Next week, we'll delve fully into the Best Picture nominees. But while we have the weekend, let's take a closer look at some of the films discussed earlier this week that weren't up for Best Picture...


The Adventures of Robinson Crusoe
nominee - Best Actor (Dan O'Herlihy)

My only exposure to this story was a comic adaptation (I think Classics Illustrated) I read in either fourth or fifth grade. I barely remembered any of it except that Crusoe's deserted on an island and then Friday eventually appears and is more or less adopted, so I was prepared for some problematic times. But wow, I was not ready for such a beautifully-shot satire about stubborn imperialism and white supremacy, in which a spoiled idiot almost dies, spends thirty years trying to recreate a parody of western society, before realizing there are other, non-white people on "his" island. It's hilarious.
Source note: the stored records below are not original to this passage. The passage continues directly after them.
(** C6 (amended). For a credit card of the requesting user with old limit
    [L > 0] and available credit [A], floats of modest magnitude: a new
    limit [N] with [1000 <= N <= 100000] succeeds, stores [N] as the limit
    and, as the available credit, [N - N * ((L - A) / L)] with each of the
    four operations rounded to the nearest float; a new limit below 1000
    or above 100000 returns the status [error] and leaves the database,
    hence the card, unchanged. *)
Theorem modify_credit_limit_data_bounds :
  forall (now : string) (d : DatabaseService.db) (user_id card_id : string)
         (c : DatabaseService.card) (L A N : Q),
    DatabaseService.get_card d card_id = Some c ->
    DatabaseService.card_user_id c = user_id ->
    DatabaseService.card_type c = "credit" ->
    DatabaseService.limit_amount c = Some L ->
    DatabaseService.available_credit c = Some A ->
    (0 < L)%Q ->
    modest L = true -> modest A = true -> is_double N = true ->
    let r := MockBankingApi.modify_credit_limit_data now d user_id card_id N in
    if Qle_bool 1000 N && Qle_bool N 100000
    then MockBankingApi.status_of (snd r) = JStr "success" /\
         exists c',
           DatabaseService.get_card (fst r) card_id = Some c' /\
           DatabaseService.limit_amount c' = Some N /\
           DatabaseService.available_credit c'
           = Some (fsub N (fmul N (fdiv (fsub L A) L)))
    else MockBankingApi.status_of (snd r) = JStr "error" /\
         fst r = d /\
         DatabaseService.get_card (fst r) card_id = Some c.
Proof.
  intros now d user_id card_id c L A N Hc Hu Ht HL HA Hpos _ _ _ r.
  unfold r, MockBankingApi.modify_credit_limit_data.
  rewrite Hc, Hu, Ht, HL, HA, !String.eqb_refl. cbn [negb].
  destruct (Qlt_le_dec N 1000) as [Hlow|Hlow].
  - assert (E : Qle_bool 1000 N = false).
    { destruct (Qle_bool 1000 N) eqn:E; [|reflexivity].
      apply Qle_bool_iff in E. exfalso.
      exact (Qlt_irrefl N (Qlt_le_trans _ _ _ Hlow E)). }
    rewrite E. simpl. repeat split; assumption.
  - assert (E : Qle_bool 1000 N = true) by (apply Qle_bool_iff; exact Hlow).
    rewrite E. cbn [andb].
    destruct (Qlt_le_dec 100000 N) as [Hhigh|Hhigh].
    + assert (E' : Qle_bool N 100000 = false).
      { destruct (Qle_bool N 100000) eqn:E'; [|reflexivity].
        apply Qle_bool_iff in E'. exfalso.
        exact (Qlt_irrefl N (Qle_lt_trans _ _ _ E' Hhigh)). }
      rewrite E'. simpl. repeat split; assumption.
    + assert (E' : Qle_bool N 100000 = true)
        by (apply Qle_bool_iff; exact Hhigh).
      rewrite E', (Qeq_bool_pos L Hpos).
      assert (Hav : fsub L (if Qeq_bool A 0 then 0 else A) = fsub L A).
      { apply fl_compat. rewrite (available_or_zero A). reflexivity. }
      rewrite Hav.
      unfold DatabaseService.update_card_limit.
      unfold DatabaseService.get_card in Hc. rewrite Hc.
      split; [reflexivity|].
      eexists. cbn [fst].
      unfold DatabaseService.get_card, DatabaseService.with_cards.
      cbn [DatabaseService.cards].
      rewrite lookup_insert_eq.
      split; [reflexivity|]. split; reflexivity.
Qed.

(** The sample card at the new limit 20000: the float stored as available
    credit is the one written 16666.666666666668. *)
Lemma modify_credit_limit_data_bounds_witness :
  let r := MockBankingApi.modify_credit_limit_data "2025-07-28 10:00:00"
             sample_db "user123" "card_001" 20000 in
  (MockBankingApi.status_of (snd r) = JStr "success" /\
   exists c',
     DatabaseService.get_card (fst r) "card_001" = Some c' /\
     DatabaseService.limit_amount c' = Some 20000%Q /\
     DatabaseService.available_credit c'
     = Some (fsub 20000 (fmul 20000 (fdiv (fsub 15000 12500) 15000)))) /\
  fsub 20000 (fmul 20000 (fdiv (fsub 15000 12500) 15000))
  = fl 16666.666666666668.
Proof.
  split; [|vm_compute; reflexivity].
  apply (modify_credit_limit_data_bounds "2025-07-28 10:00:00" sample_db
           "user123" "card_001" card_001 15000 12500 20000);
    reflexivity.
Defined.

(** The claim as the specification words it fails: at the new limit 1231
    the sample card gets the float written 1025.8333333333333, which is
    neither the number [N * (1 - (L - A) / L)] nor that expression
    evaluated in floats (1025.8333333333335). *)
Lemma stored_credit_is_not_the_claimed_product :
  let r := MockBankingApi.modify_credit_limit_data "2025-07-28 10:00:00"
             sample_db "user123" "card_001" 1231 in
  MockBankingApi.status_of (snd r) = JStr "success" /\
  exists c' a',
    DatabaseService.get_card (fst r) "card_001" = Some c' /\
    DatabaseService.available_credit c' = Some a' /\
    a' = fl 1025.8333333333333 /\
    ~ (a' == 1231 * (1 - (15000 - 12500) / 15000))%Q /\
    ~ (a' == fmul 1231 (fsub 1 (fdiv (fsub 15000 12500) 15000)))%Q /\
    fmul 1231 (fsub 1 (fdiv (fsub 15000 12500) 15000))
    = fl 1025.8333333333335.
Proof.
  split; [reflexivity|].
  eexists _, _. split; [vm_compute; reflexivity|].
  split; [vm_compute; reflexivity|].
  split; [vm_compute; reflexivity|].
  split; [vm_compute; discriminate|].
  split; [vm_compute; discriminate|].
  vm_compute. reflexivity.
Qed.

(** ** Loan pricing *)

Section LoanPricing.
Import DatabaseService MockBankingApi.

(** The expression of the source is the amortization formula at the
    monthly rate over sixty payments, evaluated in floats. *)
Lemma payment_formula_amortization (amount rate : Q) :
  payment_formula amount rate
  = amortization_binary64 amount (monthly_rate_of rate) 60.
Proof. reflexivity. Qed.

(** The four values of [(1 + monthly_rate) ** 60], at the four rates. *)
Lemma growth_factors :
  fpow (fadd 1 (monthly_rate_of (fl 5.2))) 60 = fl 1.2962017910797543 /\
  fpow (fadd 1 (monthly_rate_of (fl 6.5))) 60 = fl 1.382817324206292 /\
  fpow (fadd 1 (monthly_rate_of (fl 8.2))) 60 = fl 1.5047180157759998 /\
  fpow (fadd 1 (monthly_rate_of (fl 10.5))) 60 = fl 1.6866029818488428.
Proof. repeat split; vm_compute; reflexivity. Qed.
Eight more, after the jump......

 
Broken Lance
winner - Best Motion Picture Story (Phillip Yordan)
nominee - Best Supporting Actress (Katy Jurado)

That Oscar win is bizarre, considering the history behind the screenplay: Phillip Yordan adapted the novel I'll Never Go There Anymore into the 1949 film noir House of Strangers. He was completely unaffiliated with the production of Broken Lance, but his screenplay for the earlier film was used as the basis for screenwriter Richard Murphy's western spin on the tale. The film itself? Terrific, anchored by the reliable Spencer Tracy as a ranch owner who has built up land and sons in equal volume - and is very vocal about his favorites.


Executive Suite
nominee - Best Supporting Actress (Nina Foch), Best Cinematography - Black-and-White (George J. Folsey), Best Art Direction-Set Decoration - Black-and-White (Cedric Gibbons, Edward Carfagno, Edwin B. Willis, Emile Kuri), Best Costume Design - Black-and-White (Helen Rose)
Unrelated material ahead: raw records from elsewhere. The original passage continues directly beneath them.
Lemma emit_from (n : normalization) (i : Intrinsics.t F)
      (bs : list (frame_buf F)) :
  forall out,
    fold_left (emit_step n) bs (output_header i out) =
    output_header i
      (out ++ map (fun b => Manifest.Frame (file_path b)
                              (apply_normalization n (original_matrix b))) bs).
Proof.
  induction bs as [|b bs IH]; intros out; simpl.
  - now rewrite app_nil_r.
  - change (emit_step n (output_header i out) b)
      with (output_header i
              (out ++ [Manifest.Frame (file_path b)
                         (apply_normalization n (original_matrix b))])).
    rewrite IH. now rewrite <- app_assoc.
Qed.

Lemma emit_buffered (n : normalization) (i : Intrinsics.t F)
      (frames : list (Poses.frame F)) :
  emit n (map buffered frames) (output_header i []) =
  output_header i (map (normalized_frame n) frames).
Proof.
  unfold emit. rewrite emit_from. simpl. now rewrite map_map.
Qed.

Lemma convert_eq (p : Poses.t F) (i : Intrinsics.t F) :
  convert p i =
  (n <- normalize (map (@Poses.world_from_camera F) (Poses.frames p)) ;;
   Return (output_header i (map (normalized_frame n) (Poses.frames p)))).
Proof.
  unfold convert. rewrite collect_eq.
  destruct (normalize _) as [n|e]; simpl; [|reflexivity].
  now rewrite emit_buffered.
Qed.

(** On at least one matrix the normaliser returns, and what it returns
    is read off its three lines. *)
Lemma normalize_cons (m : mat4 F) (ms : list (mat4 F)) :
  let cs := map translation (m :: ms) in
  let c := np_mean cs in
  let d := fun t => linalg_norm (vsub t c) in
  let mx := fold_left f_maximum (map d (map translation ms)) (d (translation m)) in
  normalize (m :: ms) = Return (Normalization c mx (f_div f_two mx)).
Proof. reflexivity. Qed.

Lemma normalize_returns (ms : list (mat4 F)) :
  ms <> [] -> exists n, normalize ms = Return n.
Proof.
  destruct ms as [|m ms]; [congruence|]. intros _.
  eexists. apply normalize_cons.
Qed.

Lemma normalize_inv (ms : list (mat4 F)) (n : normalization) :
  normalize ms = Return n ->
  ms <> [] /\
  center n = np_mean (map translation ms) /\
  np_max (map (fun t => linalg_norm (vsub t (center n))) (map translation ms))
    = Return (max_dist n) /\
  scale_factor n = f_div f_two (max_dist n).
Proof.
  destruct ms as [|m ms]; [discriminate|].
  rewrite normalize_cons. intros H. injection H as <-. simpl.
  repeat split; congruence.
Qed.

Lemma convert_returns (p : Poses.t F) (i : Intrinsics.t F) (n : normalization) :
  normalize (map (@Poses.world_from_camera F) (Poses.frames p)) = Return n ->
  convert p i =
  Return (output_header i (map (normalized_frame n) (Poses.frames p))).
Proof. intros H. now rewrite convert_eq, H. Qed.

Lemma main_writes (p : Poses.t F) (i : Intrinsics.t F)
      (old : option (Manifest.t F)) (out : Manifest.t F) :
  convert p i = Return out ->
  main (Files (Some p) (Some i) old) =
  (Return tt, Files (Some p) (Some i) (Some out)).
Proof. intros H. unfold main. simpl. now rewrite H. Qed.

Lemma main_on_frames (p : Poses.t F) (i : Intrinsics.t F)
      (old : option (Manifest.t F)) :
  Poses.frames p <> [] ->
  exists n,
    normalize (map (@Poses.world_from_camera F) (Poses.frames p)) = Return n /\
    main (Files (Some p) (Some i) old) =
    (Return tt,
     Files (Some p) (Some i)
           (Some (output_header i (map (normalized_frame n) (Poses.frames p))))).
Proof.
  intros Hne.
  destruct (normalize_returns (ms := map (@Poses.world_from_camera F) (Poses.frames p)))
    as [n Hn].
  { destruct (Poses.frames p); [congruence|discriminate]. }
  exists n. split; [exact Hn|].
  apply main_writes, convert_returns, Hn.
Qed.

(** The in-place update touches the translation column only. *)
Lemma apply_normalization_rotation (n : normalization) (m : mat4 F) :
  rotation (apply_normalization n m) = rotation m.
Proof. reflexivity. Qed.

Lemma apply_normalization_bottom (n : normalization) (m : mat4 F) :
  r3 (apply_normalization n m) = r3 m.
Proof. reflexivity. Qed.

Lemma apply_normalization_translation (n : normalization) (m : mat4 F) :
  translation (apply_normalization n m) =
  vscale (vsub (translation m) (center n)) (scale_factor n).
Proof. reflexivity. Qed.

End Structure.

(** ** Properties that hold in either arithmetic *)

Section Manifest_shape.
Context {F : Type} {A : Arith F}.

Lemma Forall2_map_r {X Y : Type} (P : X -> Y -> Prop) (f : X -> Y) (l : list X) :
  (forall x, P x (f x)) -> Forall2 P l (map f l).
Proof. intros H. induction l; simpl; constructor; auto. Qed.

(** C1.  On a pose file with at least one frame the script writes a
    manifest whose frames are as many as the input's, and whose file
    paths are the input's [rgb_path]s in the input's order. *)
Theorem frames_keep_input_order
        (p : Poses.t F) (i : Intrinsics.t F) (old : option (Manifest.t F)) :
  Poses.frames p <> [] ->
  exists out,
    main (Files (Some p) (Some i) old) =
      (Return tt, Files (Some p) (Some i) (Some out)) /\
    List.length (Manifest.frames out) = List.length (Poses.frames p) /\
    map (@Manifest.file_path F) (Manifest.frames out) =
      map (@Poses.rgb_path F) (Poses.frames p).
Proof.
  intros Hne. destruct (main_on_frames p i old Hne) as [n [_ Hmain]].
  eexists. split; [exact Hmain|]. simpl. split.
  - apply length_map.
  - rewrite map_map. reflexivity.
Qed.

(** C4.  Each output matrix is the input matrix of the same position with
    its translation column replaced: the rotation block and the bottom
    row are the input's, entry for entry. *)
Theorem rotation_block_preserved
        (p : Poses.t F) (i : Intrinsics.t F) (old : option (Manifest.t F)) :
  Poses.frames p <> [] ->
  exists out,
    main (Files (Some p) (Some i) old) =
      (Return tt, Files (Some p) (Some i) (Some out)) /\
    Forall2 (fun fin fout =>
               rotation (Manifest.transform_matrix fout) =
                 rotation (Poses.world_from_camera fin) /\
               Manifest.transform_matrix fout =
                 set_translation (Poses.world_from_camera fin)
                                 (output_translation fout))
            (Poses.frames p) (Manifest.frames out).
Proof.
  intros Hne. destruct (main_on_frames p i old Hne) as [n [_ Hmain]].
  eexists. split; [exact Hmain|]. simpl.
  apply Forall2_map_r. intros f. split; reflexivity.
Qed.

(** C9.  The manifest copies the six intrinsics and fixes the other
    header fields. *)
Theorem manifest_header_fields
        (p : Poses.t F) (i : Intrinsics.t F) (old : option (Manifest.t F)) :
  Poses.frames p <> [] ->
  exists out,
    main (Files (Some p) (Some i) old) =
      (Return tt, Files (Some p) (Some i) (Some out)) /\
    Manifest.fl_x out = Intrinsics.fx i /\
    Manifest.fl_y out = Intrinsics.fy i /\
    Manifest.cx out = Intrinsics.cx i /\
    Manifest.cy out = Intrinsics.cy i /\
    Manifest.w out = Intrinsics.width i /\
    Manifest.h out = Intrinsics.height i /\
    Manifest.sk_x out = f_zero /\ Manifest.sk_y out = f_zero /\
    Manifest.k1 out = f_zero /\ Manifest.k2 out = f_zero /\
    Manifest.p1 out = f_zero /\ Manifest.p2 out = f_zero /\
    Manifest.is_fisheye out = false /\
    Manifest.sphere_center out = [f_zero; f_zero; f_zero] /\
    Manifest.sphere_radius out = f_one /\
    Manifest.aabb_scale out = 1%Z.
Proof.
  intros Hne. destruct (main_on_frames p i old Hne) as [n [_ Hmain]].
  eexists. split; [exact Hmain|]. simpl. repeat split.
Qed.

(** C10.  On an empty [frames] array the normaliser raises an IndexError
    where it slices the translations, [main] stops there, and the file
    system is as it was: nothing is written to the output path. *)
Theorem empty_frames_index_error
        (p : Poses.t F) (i : Intrinsics.t F) (old : option (Manifest.t F)) :
  Poses.frames p = [] ->
  normalize (map (@Poses.world_from_camera F) (Poses.frames p)) =
    Raise IndexError /\
  main (Files (Some p) (Some i) old) =
    (Raise IndexError, Files (Some p) (Some i) old).
Proof.
  intros He. unfold main. simpl. rewrite convert_eq, He. simpl.
  split; reflexivity.
Qed.

End Manifest_shape.

(** The order and count property at the two-camera sample, in binary64. *)
Lemma frames_keep_input_order_witness :
  exists out,
    main (Files (Some (Samples.two_cameras (F := float)))
                (Some Samples.intrinsics) None) =
      (Return tt,
       Files (Some Samples.two_cameras) (Some Samples.intrinsics) (Some out)) /\
    List.length (Manifest.frames out) = 2%nat /\
    map (@Manifest.file_path float) (Manifest.frames out) =
      ["images/frame_00000.png"%string; "images/frame_00001.png"%string].
Proof.
  apply (frames_keep_input_order
           (Samples.two_cameras (F := float)) Samples.intrinsics None).
  simpl. discriminate.
Defined.

(** The rotation property at the two-camera sample, in binary64. *)
Lemma rotation_block_preserved_witness :
  exists out,
    main (Files (Some (Samples.two_cameras (F := float)))
                (Some Samples.intrinsics) None) =
      (Return tt,
       Files (Some Samples.two_cameras) (Some Samples.intrinsics) (Some out)) /\
    Forall2 (fun fin fout =>
               rotation (Manifest.transform_matrix fout) =
                 rotation (Poses.world_from_camera fin) /\
               Manifest.transform_matrix fout =
                 set_translation (Poses.world_from_camera fin)
                                 (output_translation fout))
            (Poses.frames (Samples.two_cameras (F := float)))
            (Manifest.frames out).
Proof.
  apply (rotation_block_preserved
           (Samples.two_cameras (F := float)) Samples.intrinsics None).
  simpl. discriminate.
Defined.

(** The header at the sample intrinsics, in binary64. *)
Lemma manifest_header_fields_witness :
  exists out,
    main (Files (Some (Samples.two_cameras (F := float)))
                (Some Samples.intrinsics) None) =
      (Return tt,
       Files (Some Samples.two_cameras) (Some Samples.intrinsics) (Some out)) /\
    Manifest.fl_x out = JFloat 4%float /\
    Manifest.fl_y out = JFloat 4%float /\
    Manifest.cx out = JFloat 2%float /\
    Manifest.cy out = JFloat 1%float /\
    Manifest.w out = JInt 640 /\
    Manifest.h out = JInt 480 /\
    Manifest.sk_x out = 0%float /\ Manifest.sk_y out = 0%float /\
    Manifest.k1 out = 0%float /\ Manifest.k2 out = 0%float /\
    Manifest.p1 out = 0%float /\ Manifest.p2 out = 0%float /\
    Manifest.is_fisheye out = false /\
    Manifest.sphere_center out = [0%float; 0%float; 0%float] /\
    Manifest.sphere_radius out = 1%float /\
    Manifest.aabb_scale out = 1%Z.
Proof.
  assert (Hne : Poses.frames (Samples.two_cameras (F := float)) <> [])
    by (simpl; discriminate).
  exact (manifest_header_fields
           (Samples.two_cameras (F := float)) Samples.intrinsics None Hne).
Defined.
My cup of tea, an ensemble drama (though mostly focused on William Holden and, to a slightly lesser extent, Fredric March) about businessmen jockeying for the top spot in a corporation when the big boss suddenly dies. I love a movie predominately made up of people in suits, sitting at desks, loudly moralizing or quietly shivving each other while the viewer is left to ponder The Way Things Are Now. There is a Little League game to break up the tension (boo!) - and a bonus bitter Barbara Stanwyck! The movie that truly has it all!


The High and the Mighty
winner - Best Dramatic and/or Comedy Score (Dimitri Tiomkin)
nominee - Best Director (William A. Wellman), Supporting Actress (Jan Sterling, Claire Trevor), Best Original Song ("The High and the Mighty"), Best Film Editing (Ralph Dawson)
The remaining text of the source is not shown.